»Hafeninfarkt« in Rotterdam
Von Gerrit Hoekman
Die dänische Reederei Mærsk hat angekündigt, ab dem 25. Juni auf der TA5-Linie zwischen den USA und Europa den Seehafen Rotterdam nicht mehr anzulaufen und vom britischen Felixstowe direkt nach Hamburg zu steuern. Der Grund: Die Containerterminals von Rotterdam quellen über. Die Rede ist bereits von einem »Hafeninfarkt«. In der ersten Juniwoche warteten elf Containerschiffe vor Rotterdam auf die Erlaubnis, am Terminal festzumachen, berichtete am Dienstag trans.info, die polnische Nachrichtenseite für die Logistikbranche. In Antwerpen sieht es nicht viel besser aus: »Überfüllt ist noch freundlich ausgedrückt«, so der Hafenbetreiber vor einer Woche. Chaos sei das bessere Wort. Die durchschnittliche Wartezeit stieg auf durchschnittlich 44 Stunden. »In Hamburg berichten einige Containerbetreiber von Verspätungen von bis zu sechs Tagen, womit dieser Hafen zu den am stärksten betroffenen Häfen der Region gehört.« Die Situation werde sich nach Ansicht von Analysten in absehbarer Zeit nicht ändern, so trans.info.
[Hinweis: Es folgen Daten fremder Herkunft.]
Definition with_redis (r : option (redisClient R)) (b : booter) : booter :=
  mkBooter (b_config b) r (b_broker b) (b_producer b) (b_kafka b).
Definition with_broker (s : S) (b : booter) : booter :=
  mkBooter (b_config b) (b_redis b) s (b_producer b) (b_kafka b).
Definition with_kafka (k : list kafkaMessage) (b : booter) : booter :=
  mkBooter (b_config b) (b_redis b) (b_broker b) (b_producer b) k.

(** [Start]: [client] and [producer] are whether the two Kafka constructors succeed. *)
Definition startKafka (client producer : bool) (b : booter) : booter :=
  if negb (kafka_Enabled (Kafka (b_config b))) then b
  else mkBooter (b_config b) (b_redis b) (b_broker b) (client && producer) (b_kafka b).

Definition booter_Start (server : string → R) (cluster : list string → R) (client producer : bool)
    (b : booter) : booter :=
  let b := with_redis (startRedis server cluster (Redis (b_config b))) b in
  startKafka client producer b.

(** *** Logins *)
Definition key_of (key : string) (hmac : bool) : jwt_key + error :=
  if hmac then inl (KString key) else inr (EOther "unexpected signing method").

Definition parseJWT (token key : string) : gmap string claim + error :=
  match jwt_Parse token (key_of key) with
  | inr e => inr e
  | inl (claims, Valid) => if Valid : bool then inl claims else inr (EOther "invalid token")
  end.

Definition remote_url (url : string) (id : Identity) : string :=
  url +:+ "?uid=" +:+ UserID id +:+ "&pwd=" +:+ Password id.

(** An error of the lookup is logged and the login rejected. *)
Definition judge {A} (r : A + error) (good : A → bool) : uint8 :=
  match r with
  | inl a => if good a then ConnectAccepted else ConnectAuthfail
  | inr _ => ConnectAuthfail
  end.

Definition check_jwt (secret : string) (id : Identity) : uint8 :=
  judge (parseJWT (Password id) secret)
    (λ claims, bool_decide (default CNil (claims !! "sub"%string) = CString (UserID id))).

Definition check_redis (prefix : string) (id : Identity) (c : redisClient R) : uint8 :=
  judge (redis_Get (prefix +:+ UserID id) c) (λ pwd, bool_decide (pwd = Password id)).

Definition check_remote (url : string) (id : Identity) : uint8 :=
  judge (http_Get (remote_url url id)) (λ status, status =? 200).

(** A CONNECT without identity is a nil pointer; so is the Redis client of a service without
    Redis. *)
Definition OnUserConnect (b : booter) (p : Connect) : outcome error uint8 :=
  let auth := Auth (b_config b) in
  if decide (auth_Method auth = "pass") then Ok ConnectAccepted
  else if decide (auth_Method auth ∈ ["jwt"; "static"; "redis"; "remote"]) then
    match connect_Identity p with
    | None => Panic NilDereference
    | Some id =>
        if decide (auth_Method auth = "jwt") then Ok (check_jwt (Secret auth) id)
        else if decide (auth_Method auth = "static") then
          Ok (if decide (Password id = Secret auth) then ConnectAccepted else ConnectAuthfail)
        else if decide (auth_Method auth = "redis") then
          match b_redis b with
          | None => Panic NilDereference
          | Some c => Ok (check_redis (AuthPrefix (Redis (b_config b))) id c)
          end
        else Ok (check_remote (AuthURL auth) id)
    end
  else Ok ConnectAuthfail.

(** *** Messages *)

(** [SendToAll], [SendToUser], [SendToChannel]: the broker's, with zero counts on an error. *)
Definition lift_send (r : option (outcome error (Z * Z) * S)) (b : booter)
  : option (outcome error (Z * Z) * booter) := '(r, s) ← r; Some (r, with_broker s b).

Definition booter_SendToAll (m : Message) (b : booter) : option (outcome error (Z * Z) * booter) :=
  lift_send (api_SendToAll m (b_broker b)) b.
Definition booter_SendToUser (uid : string) (m : Message) (b : booter)
  : option (outcome error (Z * Z) * booter) := lift_send (api_SendToUser uid m (b_broker b)) b.
Definition booter_SendToChannel (channel : string) (m : Message) (b : booter)
  : option (outcome error (Z * Z) * booter) := lift_send (api_SendToChannel channel m (b_broker b)) b.

(** [SendToKafka]; the producer's error is logged only. *)
Definition kafka_headers (toUserID toChannel : string) (id : option Identity) (m : Message)
  : KafkaHeader :=
  let h := [("messageKind"%string, [Kind m])] in
  let h := if decide (toUserID = "") then h else header_Set "toUser" toUserID h in
  let h := if decide (toChannel = "") then h else header_Set "toChannel" toChannel h in
  let h := match id with
           | None => h
           | Some id => header_Set "fromClient" (ClientID id) (header_Set "fromUser" (UserID id) h)
           end in
  fold_left (λ h x, header_Set x.1 x.2 h) trace_headers h.

Definition SendToKafka (topic toUserID toChannel : string) (id : option Identity) (m : Message)
    (b : booter) : booter :=
  with_kafka (b_kafka b ++
    [mkKafkaMessage topic (Payload m) (kafka_headers toUserID toChannel id m)]) b.

(** Where a message is resent to: the target, and its user and channel for Kafka; [None] when
    the handler returns at once. *)
Inductive target := ToNone | ToAll | ToUser (uid : string) | ToChannel (channel : string).

Definition resend_target (r : route) (m : Message) : option target :=
  if decide (ResendType r = resendToAll) then Some ToAll
  else if decide (ResendType r = resendToUser) then ToUser <$> message_props m !! PropertyUserID
  else if decide (ResendType r = resendToChannel) then
    ToChannel <$> message_props m !! PropertyChannel
  else Some ToNone.

Definition resend (t : target) (m : Message) (b : booter) : option booter :=
  match t with
  | ToNone => Some b
  | ToAll => snd <$> booter_SendToAll m b
  | ToUser uid => snd <$> booter_SendToUser uid m b
  | ToChannel channel => snd <$> booter_SendToChannel channel m b
  end.

Definition route_of (c : config) (m : Message) : option route :=
  routes ← MessageRoute c; routes !! Kind m.

(** [OnUserMessage]: always without an error. *)
Definition OnUserMessage (m : Message) (id : option Identity) (b : booter)
  : option (option error * booter) :=
  match route_of (b_config b) m with
  | None => Some (None, b)
  | Some r =>
      if negb (route_Enabled r) then Some (None, b)
      else match resend_target r m with
           | None => Some (None, b)
           | Some t =>
               b ← resend t m b;
               let toUserID := match t with ToUser uid => uid | _ => "" end%string in
               let toChannel := match t with ToChannel ch => ch | _ => "" end%string in
               Some (None,
                 if bool_decide (KafkaTopic r ≠ ""%string) && b_producer b
                 then SendToKafka (KafkaTopic r) toUserID toChannel id m b else b)
           end
  end.

(** *** Channels *)

(** A nil map is [None]. *)
Definition ListChannels (uid : string) (b : booter) : option (gmap string string) + error :=
  match b_redis b with
  | None => inl None
  | Some c => match redis_HGetAll (JoinKey c uid) c with inl m => inl (Some m) | inr e => inr e end
  end.

(** [GetUserChannels]: a map, empty if it is nil, and an error. *)
Definition GetUserChannels (b : booter) (uid : string) : gmap string string * option error :=
  match ListChannels uid b with
  | inl m => (default ∅ m, None)
  | inr e => (∅, Some e)
  end.

Definition booter_JoinChannel (uid : string) (channels : gmap string string) (b : booter)
  : outcome error unit * booter :=
  match b_redis b with
  | None => (Ok tt, b)
  | Some c =>
      let '(r, c) := redis_HSet (JoinKey c uid) channels c in
      let b := with_redis (Some c) b in
      match r with
      | inr e => (Err e, b)
      | inl _ => let '(r, s) := api_JoinChannel uid channels (b_broker b) in (r, with_broker s b)
      end
  end.

Definition booter_LeaveChannel (uid : string) (channels : gmap string string) (b : booter)
  : outcome error unit * booter :=
  match b_redis b with
  | None => (Ok tt, b)
  | Some c =>
      let keys := (go_range channels).*1 in
      let '(r, c) := redis_HDel (JoinKey c uid) keys c in
      let b := with_redis (Some c) b in
      match r with
      | inr e => (Err e, b)
      | inl _ => let '(r, s) := api_LeaveChannel uid channels (b_broker b) in (r, with_broker s b)
      end
  end.
End booter.

(** ** Authentication *)
Section auth.
Context {S R : Type} {HR : RedisImpl R} `{!GoRange uint8, !GoRange string}.
Context (jwt_Parse : string → (bool → jwt_key + error) → (gmap string claim * bool) + error).
Context (http_Get : string → Z + error).

Abbreviation OnUserConnect := (OnUserConnect (S := S) jwt_Parse http_Get).

(** What the identity of an accepted login proves. *)
Definition credentials (b : booter S R) (id : Identity) : Prop :=
  let auth := Auth (b_config b) in
  (auth_Method auth = "static" → Password id = Secret auth) ∧
  (auth_Method auth = "redis" → ∃ c, b_redis b = Some c ∧
     redis_Get (AuthPrefix (Redis (b_config b)) +:+ UserID id) c = inl (Password id)) ∧
  (auth_Method auth = "jwt" → ∃ claims, parseJWT jwt_Parse (Password id) (Secret auth) = inl claims ∧
     claims !! "sub" = Some (CString (UserID id))) ∧
  (auth_Method auth = "remote" → http_Get (remote_url (AuthURL auth) id) = inl 200).

Lemma judge_accepted {A} (r : A + error) good : Ok (judge r good) = Ok ConnectAccepted :> outcome error _ →
  ∃ a, r = inl a ∧ good a = true.
Proof. destruct r as [a|e]; simpl; [|done..]. destruct (good a) eqn:E; [by exists a|done]. Qed.

Lemma OnUserConnect_credentials b p id : OnUserConnect b p = Ok ConnectAccepted →
  connect_Identity p = Some id → credentials b id.
Proof.
  unfold Service.OnUserConnect, credentials. set (m := auth_Method (Auth (b_config b))).
  intros H Eid. rewrite Eid in H.
  split_and!; intros Hm; rewrite Hm, decide_False, decide_True in H by (done || set_solver).
  - rewrite decide_False, decide_True in H by done. by destruct (decide (Password id = _)).
  - rewrite !decide_False, decide_True in H by done.
    destruct (b_redis b) as [c|]; [|done]. exists c. split; [done|].
    apply judge_accepted in H as (pwd & -> & ->%bool_decide_eq_true). done.
  - rewrite decide_True in H by done. apply judge_accepted in H as (claims & -> & Hs%bool_decide_eq_true). exists claims.
    split; [done|]. by destruct (claims !! "sub"%string); simplify_eq/=.
  - rewrite !decide_False in H by done. apply judge_accepted in H as (st & -> & ->%Z.eqb_eq). done.
Qed.

(** A server whose connect handler is the service's. *)
Definition authenticated_by (b : booter S R) (h : handlers) : Prop :=
  ∀ p, connectHandler h p = ConnectAccepted → OnUserConnect b p = Ok ConnectAccepted.

(** C13 (sessions are authenticated): when the server asks the service about logins, every
    connection it has registered, in any world it reaches, belongs to an identity that showed
    the configured credentials: the shared secret, the password stored in Redis, a valid token
    for the user id, or a 200 answer of the authentication server. *)
Theorem sessions_authenticated b h capacity acts w cid i :
  authenticated_by b h → server_run h capacity acts empty_world = Some w →
  GetConn cid w = Some i → ∃ c id, heap w !! i = Some c ∧ c_id c = Some id ∧ credentials b id.
Proof.
  intros Hh Hr Hi. destruct (registered_accepted h capacity acts w Hr cid i Hi)
    as (c & id & Ei & Eid & p & _ & Hc & Hp).
  exists c, id. split_and!; [done..|]. eapply OnUserConnect_credentials; [by apply Hh|done].
Qed.

(** The user id and the password are put into the URL as they are.  A login
    of the user [u] with the password [x&pwd=y] makes the same request as a login of the user
    [u&pwd=x] with the password [y], so the service cannot tell them apart. *)
Theorem remote_logins_confused b p1 p2 u x y c1 c2 : auth_Method (Auth (b_config b)) = "remote" →
  connect_Identity p1 = Some (mkIdentity u c1 (x +:+ "&pwd=" +:+ y)) →
  connect_Identity p2 = Some (mkIdentity (u +:+ "&pwd=" +:+ x) c2 y) →
  OnUserConnect b p1 = OnUserConnect b p2.
Proof.
  intros Hm E1 E2. unfold Service.OnUserConnect. rewrite Hm, E1, E2.
  assert (∀ url, remote_url url (mkIdentity u c1 (x +:+ "&pwd=" +:+ y)) =
    remote_url url (mkIdentity (u +:+ "&pwd=" +:+ x) c2 y)) as Hu.
  { intros url. unfold remote_url. simpl. by rewrite !string_app_assoc. }
  unfold check_remote. by rewrite Hu.
Qed.
End auth.

(** A configuration that authenticates with Redis is accepted
    although it does not enable Redis; the service it starts panics on every login. *)
Theorem redis_auth_without_redis {S R : Type} {HR : RedisImpl R} `{!GoRange uint8}
    jwt http (server : string → R) (cluster : list string → R) client producer (b : booter S R) p :
  config_wf (b_config b) → auth_Method (Auth (b_config b)) = "redis" →
  redis_Enabled (Redis (b_config b)) = false →
  validate (b_config b) = Ok tt ∧
  is_panic (OnUserConnect jwt http (booter_Start server cluster client producer b) p) = true.
Proof.
  intros Hc Hm Hr. split; [by apply validate_iff|]. unfold booter_Start, startRedis. rewrite Hr.
  unfold OnUserConnect, startKafka. simpl. destruct (negb _); simpl; rewrite Hm; by destruct p as [? ? [id|]].
Qed.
»So etwas haben wir nur während der Coronakrise erlebt, aber damals konnte man leicht erklären, warum es dazu kam: Wenn alle gleichzeitig neu starten und Material brauchen, das in dieselben Häfen muss, kommt es zu einem Engpass. Jetzt gibt es überall Engpässe, aber aus viel mehr verschiedenen Gründen. Und niemand weiß, wie lange es dauern wird«, sagte Jacques Vandermeiren, der Chef des Antwerpener Hafens, am 28. Mai im flämischen Wirtschaftsblatt De Tijd.
Jetzt sind die Gründe vielschichtiger. Natürlich spielen geopolitische Entwicklungen eine Rolle, etwa der von Donald Trump entfachte Zollstreit mit China. Antwerpen selbst stößt aber wie Rotterdam seit Jahren an seine Kapazitätsgrenze. »Die Lieferkette, die normalerweise straff organisiert ist, lässt sich immer schwerer abstimmen. Wir sind an ein System gewöhnt, das wie ein Uhrwerk funktioniert«, sagt William Demoor von der Hafenbehörde in Antwerpen gegenüber De Tijd. Wenn die Terminals zu über 80 Prozent ausgelastet seien, komme es zu Engpässen. »Die Container bleiben länger und müssen häufiger umgeschlagen werden. Die Verweilzeiten steigen von fünf Tagen auf acht Tage und mehr.«
Es gäbe außerdem zu wenige Binnenschiffe; die Waren kämen deshalb zu langsam aus dem Hafen heraus. Im Rotterdamer Hafen liegen die Binnenschiffe aber immer länger still, weil verspätete Containerschiffe am Kai stets Vorrang bekommen. »Das behindert nachhaltige Frachtströme und treibt die Kosten in die Höhe«, beklagte Evofenedex am Mittwoch in einer Pressemitteilung. Die Lobbyorganisation vertritt rund 15.000 Unternehmen in den Niederlanden, die in der Transport- und Logistikbranche tätig sind. Für die Wartezeit müssen die Binnenschiffe auch noch Liegegeld blechen. »Für Handels- und Produktionsunternehmen ist ein reibungsloser Transit durch die Häfen lebenswichtig«, so Evofenedex. Falls der Transport mit dem Binnenschiff zu lange dauere, würden sich Unternehmen für den Lkw entscheiden.
Das Problem mit den Wartezeiten gibt es in Rotterdam nicht erst seit gestern: Ende April sollte die »MSC Adelaide« dort eintreffen. Die französische Reederei CMA CGM entschloss sich aufgrund des hohen Verkehrsaufkommens in Rotterdam jedoch spontan, die gesamte Ladung schon in Antwerpen zu löschen. »Die Kunden erhielten ein Schreiben der Reederei, in dem sie sich entschuldigte«, berichtete das niederländische Nieuwsblad Transport. Der Spediteur, der in Rotterdam auf die Ladung wartete, musste die Container auf eigene Kosten in Antwerpen abholen. Auf den ersten Blick mag sich Antwerpen freuen, wenn es dem großen Konkurrenten Fracht abnimmt. Was den Containerumschlag angeht, hat Antwerpen Rotterdam seit dem ersten Quartal 2025 überholt.